▶ **PROBLEM TO SOLVE**
I need the lines below from the one with "[knowledge_embeddings] is the" down to the one with "[argsort_ties a] is" reproduced exactly, both ends included, and nothing else.

---

(** * Semantic retrieval and active-learning curation of [app.py]

    A shallow embedding of the retrieval index ([knowledge_base],
    [knowledge_embeddings], [retrieve_relevant_context]), of the uncertainty
    queue and the curation pass ([ActiveLearningSystem]) and of the request
    pipeline ([generate_response]) of [src/app.py].

    Python code is modelled in a state-and-exception monad over a [world]
    that holds the module globals and the objects they alias.  The external
    libraries (SentenceTransformer, scikit-learn, the chat client, the
    sentiment pipeline, the clock, [random]) are the fields of a record of
    collaborators; each call is written on the world's [history], and a
    collaborator's answer may depend on that history, so a provider can fail
    at any call of a run.  Floats are modelled by rationals: every finite
    float is one, and float comparison agrees with [Qle] on them (NaN is left
    out of the model). *)

From Stdlib Require Import String Ascii List ZArith QArith Lia Bool Arith.
From Stdlib Require Import Sorted Permutation.
From Stdlib Require Import DecimalString.
From Stdlib Require Import Lqa.
Import ListNotations.

Local Open Scope string_scope.
Local Open Scope list_scope.
Local Open Scope Z_scope.

(** ** Exceptions and outcomes *)

(** The subclasses of Python's [Exception] that the code can meet, each with
    the text [str(e)] gives. *)
Inductive exn : Type :=
| ValueError (msg : string)
| IndexError (msg : string)
| RuntimeError (msg : string).

Definition str_exn (e : exn) : string :=
  match e with
  | ValueError m | IndexError m | RuntimeError m => m
  end.

Inductive outcome (A : Type) : Type :=
| Return (a : A)
| Raise (e : exn).

Arguments Return {A} a.
Arguments Raise {A} e.

Definition is_raise {A} (o : outcome A) : bool :=
  match o with Raise _ => true | Return _ => false end.

Definition obind {A B} (o : outcome A) (f : A -> outcome B) : outcome B :=
  match o with
  | Return a => f a
  | Raise e => Raise e
  end.

(** A list comprehension whose element expression can raise. *)
Fixpoint traverse {A B} (f : A -> outcome B) (l : list A) : outcome (list B) :=
  match l with
  | [] => Return []
  | x :: l' => obind (f x) (fun y => obind (traverse f l') (fun ys => Return (y :: ys)))
  end.

(** ** Data *)

(** A row of a NumPy float array. *)
Definition vec : Type := list Q.

(** What [sentiment_analyzer(query)[0]] holds. *)
Record sentiment_result : Type := mkSentiment {
  label : string;
  score : Q
}.

(** The fields of a fitted [KMeans] that the code reads. *)
Record kmeans_fit : Type := mkFit {
  labels_ : list nat;
  cluster_centers_ : list vec
}.

(** Calls that leave the process, and log records. *)
Inductive event : Type :=
| EncodeCall (texts : list string)
| SelfEncodeCall (texts : list string)
| CosineCall
| KMeansCall (n_clusters : Z)
| ChatCall (user_content : string)
| SentimentCall (query : string)
| ChoiceCall (n : nat)
| ClockCall
| LogError (msg : string).

(** [AnalyticsSystem]: four lists grown together by [log_interaction]. *)
Record AnalyticsSystem : Type := mkAnalytics {
  queries : list string;
  response_times : list Q;
  sentiments : list string;
  topics : list string
}.

(** The mutable state.  [knowledge_base] is ONE list object: the module
    global and [ActiveLearningSystem.knowledge_base] are the same list
    ([ActiveLearningSystem(knowledge_base)] stores the reference), so an
    in-place [extend] through either name is seen through both.
    [knowledge_embeddings] is the module global that [update_knowledge_base]
    rebinds. *)
Record world : Type := mkWorld {
  knowledge_base : list string;
  knowledge_embeddings : list vec;
  uncertain_queries : list (string * string);
  analytics_system : AnalyticsSystem;
  history : list event
}.

(** The external collaborators.  [sentence_model_encode] is the module-level
    [sentence_model]; [self_sentence_model_encode] is the second
    [SentenceTransformer] that [ActiveLearningSystem.__init__] creates.
    [argsort_ties a] is the order NumPy's [argsort] leaves among equal
    values of the array [a]: of two positions holding equal values, the one
    of lower rank comes first, and positions of equal rank come in position
    order. *)
Record collaborators : Type := mkCollab {
  sentence_model_encode : list event -> list string -> outcome (list vec);
  self_sentence_model_encode : list event -> list string -> outcome (list vec);
  cosine_similarity : list vec -> list vec -> outcome (list (list Q));
  KMeans_fit : list event -> Z -> list vec -> outcome kmeans_fit;
  linalg_norm : vec -> Q;
  chat_completions_create : list event -> string -> outcome string;
  sentiment_analyzer : list event -> string -> outcome (list sentiment_result);
  random_choice : list event -> nat -> nat;
  datetime_now : list event -> Q;
  argsort_ties : list Q -> nat -> nat
}.

(** ** The monad *)

Definition M (A : Type) : Type := world -> outcome A * world.

Definition ret {A} (a : A) : M A := fun w => (Return a, w).

Definition lift {A} (o : outcome A) : M A := fun w => (o, w).

Definition bind {A B} (m : M A) (f : A -> M B) : M B :=
  fun w =>
    match m w with
    | (Return a, w') => f a w'
    | (Raise e, w') => (Raise e, w')
    end.

(** [try: m except Exception as e: h e].  What [m] did to the world before
    it raised stays done. *)
Definition try_except {A} (m : M A) (h : exn -> M A) : M A :=
  fun w =>
    match m w with
    | (Return a, w') => (Return a, w')
    | (Raise e, w') => h e w'
    end.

---

▶ **RESPONSE FOR THIS EXERCISE**
    [knowledge_embeddings] is the module global that [update_knowledge_base]
    rebinds. *)
Record world : Type := mkWorld {
  knowledge_base : list string;
  knowledge_embeddings : list vec;
  uncertain_queries : list (string * string);
  analytics_system : AnalyticsSystem;
  history : list event
}.

(** The external collaborators.  [sentence_model_encode] is the module-level
    [sentence_model]; [self_sentence_model_encode] is the second
    [SentenceTransformer] that [ActiveLearningSystem.__init__] creates.
    [argsort_ties a] is the order NumPy's [argsort] leaves among equal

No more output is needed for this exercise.